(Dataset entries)
————

Lemma snapshot_owned w i R :
  WInv w -> R ∈ snapshot (ws_of w i) -> owns w i (Waitables.id R) R.
Proof.
  intros Hinv Hin. unfold snapshot in Hin. apply list_elem_of_filter in Hin as [_ Hin].
  apply list_elem_of_fmap in Hin as ([rid R'] & -> & Hin). apply elem_of_hash_order in Hin.
  simpl. destruct (wi_reg w Hinv i rid R' Hin) as (Hid & _). by rewrite Hid.
Qed.

Lemma NoDup_fmap_filter {A B} (f : A -> B) (P : A -> Prop) `{!forall x, Decision (P x)} (l : list A) :
  NoDup (f <$> l) -> NoDup (f <$> filter P l).
Proof.
  induction l as [|x l IH]; [done|]. rewrite fmap_cons, NoDup_cons, filter_cons. intros [Hni Hnd].
  case_decide; [|auto]. rewrite fmap_cons. constructor; [|auto].
  intros (y & Heq & [_ Hy]%list_elem_of_filter)%list_elem_of_fmap. apply Hni. rewrite Heq. by apply list_elem_of_fmap_2.
Qed.

Lemma snapshot_ids i w : WInv w -> NoDup (Waitables.id <$> snapshot (ws_of w i)).
Proof.
  intros Hinv. unfold snapshot.
  assert (Heq : (Waitables.id <$> (hash_order (registrations (ws_of w i))).*2) =
                (hash_order (registrations (ws_of w i))).*1).
  { rewrite <- list_fmap_compose. apply list_fmap_ext. intros _ [rid R] Hin%list_elem_of_lookup_2.
    apply elem_of_hash_order in Hin. simpl. by apply (wi_reg w Hinv i rid R). }
  pose proof (NoDup_hash_order (registrations (ws_of w i))) as Hnd. rewrite <- Heq in Hnd.
  by apply NoDup_fmap_filter.
Qed.

(** The registrations of a snapshot stay registered while others of it are
    detached, since their ids differ. *)
Lemma scan_inv dds rd i rs w :
  WInv w -> NoDup (Waitables.id <$> rs) -> (forall R, R ∈ rs -> owns w i (Waitables.id R) R) ->
  WInv (scan dds rd i rs w).2.
Proof.
  revert w. induction rs as [|R rs IH]; intros w Hinv Hnd Hall; [done|].
  rewrite fmap_cons in Hnd. apply NoDup_cons in Hnd as [Hni Hnd]. cbn [scan].
  pose proof (Hall R ltac:(left)) as HR.
  destruct (registration_is_closing (store w) R).
  - apply IH; [by eapply detach_inv | done |]. intros R2 HR2. unfold owns.
    rewrite (detach_others dds w i (Waitables.id R) R (Waitables.id R2) Hinv HR); [apply Hall; by right|].
    intros Heq. apply Hni. rewrite <- Heq. by apply list_elem_of_fmap_2.
  - pose proof (ready_mask_sim rd R (store w)) as Hs.
    destruct (ready_mask rd R (store w)) as [mask st]. simpl in Hs.
    specialize (IH (with_store st w)). destruct (scan dds rd i rs (with_store st w)) as [found w2]. simpl.
    apply IH; [|done|]; [|intros; apply Hall; by right].
    apply (WInv_sim w); [done | by apply world_sim_store].
Qed.
End WaitInvariants.

(** ** Histories *)

(** What other threads do during a turn of wait are steps of their own. *)
Definition quiet (u : Turn) : Prop :=
  during_scan u = (fun w => w) /\ during_fold u = (fun w => w) /\ during_native u = (fun w => w).

Section Histories.
Context `{!HashOrder Z Registration}.

Inductive world_step (w : World) : World -> Prop :=
  | ws_add dds race i g t e rs k ld rd res w' :
      i <> 0 -> one_waitable g t e rs ->
      add dds race i g t e rs k ld rd w = Some (res, w') -> world_step w w'
  | ws_remove dds i rid k : world_step w (WaitSet.remove dds i rid k w).2
  | ws_set_interest dds i rid k mask : world_step w (set_interest dds i rid k mask w).2
  | ws_close dds fuel i w' : close dds fuel i w = Some w' -> world_step w w'
  | ws_trigger dds operation g : world_step w (trigger dds operation g w).2
  | ws_set_pending g b :
      world_step w (with_store (set_guard g (set_pending b (guard_of (store w) g)) (store w)) w)
  | ws_close_logical dds l : world_step w (close_logical dds l w)
  | ws_close_reader dds r ok w' : close_reader dds r w = Some (ok, w') -> world_step w w'
  | ws_set_blocking dds r b : world_step w (set_blocking_enabled dds r b w)
  | ws_begin_wait i : world_step w (on_ws i (fun s => (begin_wait s).2) w)
  | ws_turn i timeout deadline u : quiet u -> world_step w (wait_turn i timeout deadline u w).2
  | ws_end_wait i : world_step w (on_ws i (with_waiting false) w)
  | ws_notify dds l : world_step w (notify_link dds (link_of (store w) l) w).2.

(** Waitables and wait sets just made; wait set ids are never 0. *)
Definition fresh_world (w : World) : Prop :=
  (forall l, binding (link_of (store w) l) = unbound) /\
  (forall r, binding (r_link (reader_of (store w) r)) = unbound /\
     topology_callback (reader_of (store w) r) = None /\ claim_in_progress (reader_of (store w) r) = false) /\
  (forall g, guard_of (store w) g = new_guard) /\
  (forall i, exists context, ws_of w i = new_wait_set context).

Lemma fresh_world_inv w : fresh_world w -> WInv w.
Proof.
  intros (Hl & Hr & _ & Hw).
  assert (Hno : forall i rid R, ~ owns w i rid R).
  { intros i rid R. unfold owns. destruct (Hw i) as [c ->]. simpl. by rewrite lookup_empty. }
  constructor; try (intros; exfalso; by eapply Hno).
  - intros i. destruct (Hw i) as [c ->]. done.
  - intros l. by left.
  - intros r. left. apply Hr.
  - intros r. apply Hr.
Qed.

Lemma repair_sim replaced s : ws_sim s (repair_control_guard_if_needed replaced s).2.
Proof.
  unfold repair_control_guard_if_needed. destruct (broken (ws_wake s)); [|done]. simpl.
  destruct (replace _ _ _) as [[] v]; simpl; [|by ws_frame].
  etrans; [|apply note_topology_mutation_sim]. by ws_frame.
Qed.

Lemma wait_for_notification_sim dds observed res i w :
  world_sim w (wait_for_notification dds observed res (fun w => w) i w).2.
Proof.
  unfold wait_for_notification. destruct (clear_if_unchanged _ _ _) as [cleared v].
  destruct cleared; apply world_sim_on_ws; by ws_frame.
Qed.

Lemma wait_turn_inv i timeout deadline u w :
  quiet u -> WInv w -> WInv (wait_turn i timeout deadline u w).2.
Proof.
  intros (Hq1 & Hq2 & Hq3) Hinv. unfold wait_turn. rewrite Hq1, Hq2, Hq3.
  pose proof (repair_sim (replaced u) (ws_of w i)) as Hs.
  destruct (repair_control_guard_if_needed _ _) as [repaired s].
  assert (Hi0 : WInv (set_ws i s w)) by (apply (WInv_sim w); [done | by apply (world_sim_on_ws_at i (fun _ => s))]).
  destruct repaired; [|done]. destruct (is_shutdown u); [done|].
  destruct (ws_closing _); [done|].
  pose proof (scan_inv (turn_dds u) (readiness u) i (snapshot (ws_of (set_ws i s w) i)) (set_ws i s w)
    Hi0 (snapshot_ids _ _ Hi0) (fun R HR => snapshot_owned _ _ _ Hi0 HR)) as Hsc.
  destruct (scan _ _ _ _ _) as [found w1]. simpl in Hsc.
  repeat (match goal with |- context [if ?b then (?x, w1) else _] => destruct b end; [done|]).
  match goal with |- context [wait_for_notification ?d ?o ?r ?f i w1] =>
    pose proof (wait_for_notification_sim d o r i w1) as Hn; destruct (wait_for_notification d o r f i w1) as [[] w2] end;
    by eapply WInv_sim.
Qed.
(* ===== verification/WaitResults.v ===== *)
(** * WaitResults: what adding, closing and waiting promise

    When [add] returns, what [close] leaves behind, what a turn of [wait]
    reports and consumes, and where the loop falls short. *)

From stdpp Require Import gmap.
From S2P Require Import Prelude Deadline Waitables Wakeup WaitSet WaitInvariant.
Local Open Scope Z_scope.

(** ** When adding readers returns *)

Lemma existsb_none {A} (p : A -> bool) l : (forall x, x ∈ l -> p x = false) -> existsb p l = false.
Proof.
  induction l as [|x l IH]; simpl; intros Hall; [done|].
  rewrite Hall by left. apply IH. intros. apply Hall. by right.
Qed.

Lemma claim_no_race_closed dds ws R n st res closed R' n' st' :
  claim_readers dds no_race ws R n st = Some (res, closed, R', n', st') -> closed = false.
Proof.
  intros Hc. pose proof (proj1 (claim_readers_returns dds no_race ws R n st) (ex_intro _ _ Hc)) as [Hnd Hcl].
  unfold claim_readers in Hc.
  pose proof (mark_claims_spec (reader_ids R) (reader_ids R) st (fun _ H => H)) as Hm.
  rewrite decide_True in Hm by done. destruct Hm as (st1 & Hm & Hr1 & _). rewrite Hm in Hc.
  destruct (attach_reader_conditions _ _ _ _) as [[att R1] n1]. case_decide.
  - destruct (bind_readers_spec ws (id R1) (reader_ids R) st1 Hnd) as (Hb & _). simpl in Hc.
    destruct (bind_readers _ _ _ _) as [cl st4]. simplify_eq/=. apply existsb_none.
    intros r Hr. rewrite Hr1, decide_True by done. rewrite Forall_forall in Hcl. by apply Hcl.
  - destruct (clear_reader_claims _ _ _); simplify_eq/=; done.
Qed.

(** Registering readers while nothing else runs returns exactly when the
    readers are distinct and each is open, unregistered and unclaimed; otherwise
    the thread waits for a callback mutex that it holds itself. *)
Theorem add_readers_returns dds i rs k ld rd w :
  ws_closing (ws_of w i) = false -> poisoned (ws_of w i) = false ->
  next_registration_id (ws_of w i) <> 0 ->
  is_Some (add dds no_race i None None None rs k ld rd w) <->
  NoDup rs /\ Forall (claimable (store w)) rs.
Proof.
  intros Hc Hp Hn. unfold add. rewrite Hc, Hp. destruct (Z.eqb_spec (next_registration_id (ws_of w i)) 0); [done|].
  fold (fresh_registration (next_registration_id (ws_of w i)) None None None rs k ld rd).
  set (R := fresh_registration _ None None None rs k ld rd).
  pose proof (claim_readers_returns dds no_race i R (native (ws_of (on_ws i (begin_mutation dds) w) i)) (store w)) as Hret.
  subst R. rewrite fresh_registration_ids in Hret. rewrite <- Hret. cbn [claim logical_of fresh_registration guard timer graph_event].
  change (store (on_ws i (begin_mutation dds) w)) with (store w).
  destruct (claim_readers _ _ _ _ _ _) as [[[[[res closed] R'] n'] st']|] eqn:Hclaim; [|done].
  pose proof (claim_no_race_closed _ _ _ _ _ _ _ _ _ _ Hclaim) as ->. simpl.
  split; [eauto | intros _].
  destruct (negb (bool_decide (res = ClaimAttached))); [by eexists|].
  destruct (negb (bool_decide (phase R' = PhaseAttached))); [|by eexists].
  by destruct (release _ _ _ _ _) as [[[? ?] ?] ?].
Qed.

Lemma add_readers_returns_witness :
  is_Some (add dds_ok no_race 2 None None None [5%nat; 6%nat] Subscriber false false example_world) <->
  NoDup [5%nat; 6%nat] /\ Forall (claimable (store example_world)) [5%nat; 6%nat].
Proof. apply (add_readers_returns dds_ok 2 [5%nat; 6%nat]); vm_compute; done. Defined.

(** The error the code has for a registered reader is never returned. *)
Example registered_reader_blocks :
  add dds_ok no_race 1 None None None [3%nat] Subscriber false false example_world = None.
Proof. reflexivity. Qed.

(** A reader closed while it is being added: the rollback detaches under the
    mutex that [add] holds, unless the closer detaches first. *)
Example close_during_add_blocks :
  add dds_ok (MkRace [] [5%nat] false) 1 None None None [5%nat] Subscriber false false example_world = None /\
  (fun x => code_of x.1) <$> add dds_ok (MkRace [] [5%nat] true) 1 None None None [5%nat] Subscriber false false example_world
    = Some (Some ParentDestroyed).
Proof. split; reflexivity. Qed.
(** Enough fuel for any views: the ids grow and stay below the limit. *)
Lemma picked_terminates views fuel k previous :
  (Z.to_nat (limit - previous) < fuel)%nat -> is_Some (picked views fuel k previous).
Proof.
  revert k previous. induction fuel as [|fuel IH]; intros k previous Hf; [lia|]. simpl.
  destruct (Z.ltb_spec previous limit); simpl; [|by eexists].
  destruct (find_if _ _) as [r|] eqn:Hr; [|by eexists].
  apply find_if_Some in Hr as [_ [_ Hid]%to_notify_spec].
  destruct (IH (S k) (record_id r)) as [rs ->]; [lia | by eexists].
Qed.

(** What it stops at, and that it leaves out no record that is there in every
    turn. *)
Lemma picked_spec views fuel k previous rs :
  picked views fuel k previous = Some rs -> (forall k, ascending (views k)) ->
  ascending rs /\ Forall (fun r => to_notify ty notify_all limit previous r = true) rs /\
  (forall r, (forall k, r ∈ views k) -> to_notify ty notify_all limit previous r = true -> r ∈ rs).
Proof.
  revert k previous rs. induction fuel as [|fuel IH]; intros k previous rs Hp Hs; [done|]. simpl in Hp.
  destruct (Z.ltb_spec previous limit) as [Hlt|Hle]; simpl in Hp.
  2:{ injection Hp as <-. split_and!; [constructor | constructor |].
      intros r _ [_ Hid]%to_notify_spec. lia. }
  destruct (find_if _ (views k)) as [r|] eqn:Hr.
  2:{ injection Hp as <-. split_and!; [constructor | constructor |].
      intros r Hin Hn. rewrite find_if_None in Hr. rewrite Hr in Hn; [done | apply Hin]. }
  destruct (picked views fuel (S k) (record_id r)) as [rs'|] eqn:Hp'; [|done]. injection Hp as <-.
  pose proof Hr as Hleast. apply find_if_Some in Hr as [Hin Hn].
  destruct (IH _ _ _ Hp' Hs) as (Hasc & Hall & Hcomplete).
  split_and!.
  - constructor; [done|]. eapply Forall_impl; [done|]. intros r'. cbn beta.
    rewrite to_notify_spec. lia.
  - constructor; [done|]. eapply Forall_impl; [done|]. intros r'. cbn beta. rewrite to_notify_spec.
    apply to_notify_spec in Hn. rewrite to_notify_spec. intros [? ?]. split; [done | lia].
  - intros r' Hr' Hn'. destruct (find_least _ _ _ r' (Hs k) Hleast (Hr' k) Hn') as [->|Hgt]; [left|right].
    apply Hcomplete; [done|]. apply to_notify_spec in Hn' as [? ?]. apply to_notify_spec. split; [done | lia].
Qed.

(** With no other thread at work, [S (length events)] turns are enough. *)
Lemma picked_constant rs fuel k previous :
  (length (filter (fun r => Is_true (to_notify ty notify_all limit previous r)) rs) < fuel)%nat ->
  is_Some (picked (fun _ => rs) fuel k previous).
Proof.
  revert k previous. induction fuel as [|fuel IH]; intros k previous Hf; [lia|]. simpl.
  destruct (negb _); [by eexists|]. destruct (find_if _ _) as [r|] eqn:Hr; [|by eexists].
  apply find_if_split in Hr as (l1 & l2 & -> & Hl1 & Hn & _).
  destruct (IH (S k) (record_id r)) as [rs' ->]; [|by eexists].
  rewrite filter_app, filter_cons in *. rewrite decide_True in Hf by (apply Is_true_true; exact Hn).
  rewrite decide_False.
  2:{ rewrite Is_true_true, to_notify_spec. lia. }
  assert (Hsub : forall l, (length (filter (fun r' => Is_true (to_notify ty notify_all limit (record_id r) r')) l) <=
    length (filter (fun r' => Is_true (to_notify ty notify_all limit previous r')) l))%nat).
  { intros l. apply to_notify_spec in Hn. induction l as [|r' l IHl]; [done|]. rewrite !filter_cons.
    destruct (decide (Is_true (to_notify ty notify_all limit (record_id r) r'))) as [H1|H1].
    - rewrite decide_True; [simpl; lia|]. apply Is_true_true, to_notify_spec in H1 as [? ?].
      apply Is_true_true, to_notify_spec. split; [done | lia].
    - case_decide; simpl; lia. }
  rewrite length_app in *. simpl in Hf. pose proof (Hsub l1). pose proof (Hsub l2). lia.
Qed.
End Notification.

(** ** Callbacks *)

(** A listener reports infos of the type's alternative, at their width. *)
Lemma callback_info_wf c : callback_wf c -> info_wf (callback_type c) (callback_info c).
Proof.
  destruct c; simpl; intros Hc; split; try done; simpl; rewrite ?wrap_i32_idemp; try done.
  - destruct Hc as (? & ? & ? & ?). by rewrite !wrap_i32_small.
  - destruct Hc as [_ Hc]. rewrite wrap_u64_small; [done|]. revert Hc. unfold_ints. lia.
Qed.

Lemma with_listener_twice sd s1 l1 s2 l2 p :
  with_listener sd s2 l2 (with_listener sd s1 l1 p) = with_listener sd s2 l2 p.
Proof. by destruct sd. Qed.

————

-- WORK REQUIRED --
Looking at the records above, return exactly the lines from the line with "detached, since their ids differ. *)" to the line with "destruct (registration_is_closing (store", both ends included.

-- RESULT FOR THIS TASK --
    detached, since their ids differ. *)
Lemma scan_inv dds rd i rs w :
  WInv w -> NoDup (Waitables.id <$> rs) -> (forall R, R ∈ rs -> owns w i (Waitables.id R) R) ->
  WInv (scan dds rd i rs w).2.
Proof.
  revert w. induction rs as [|R rs IH]; intros w Hinv Hnd Hall; [done|].
  rewrite fmap_cons in Hnd. apply NoDup_cons in Hnd as [Hni Hnd]. cbn [scan].
  pose proof (Hall R ltac:(left)) as HR.
  destruct (registration_is_closing (store w) R).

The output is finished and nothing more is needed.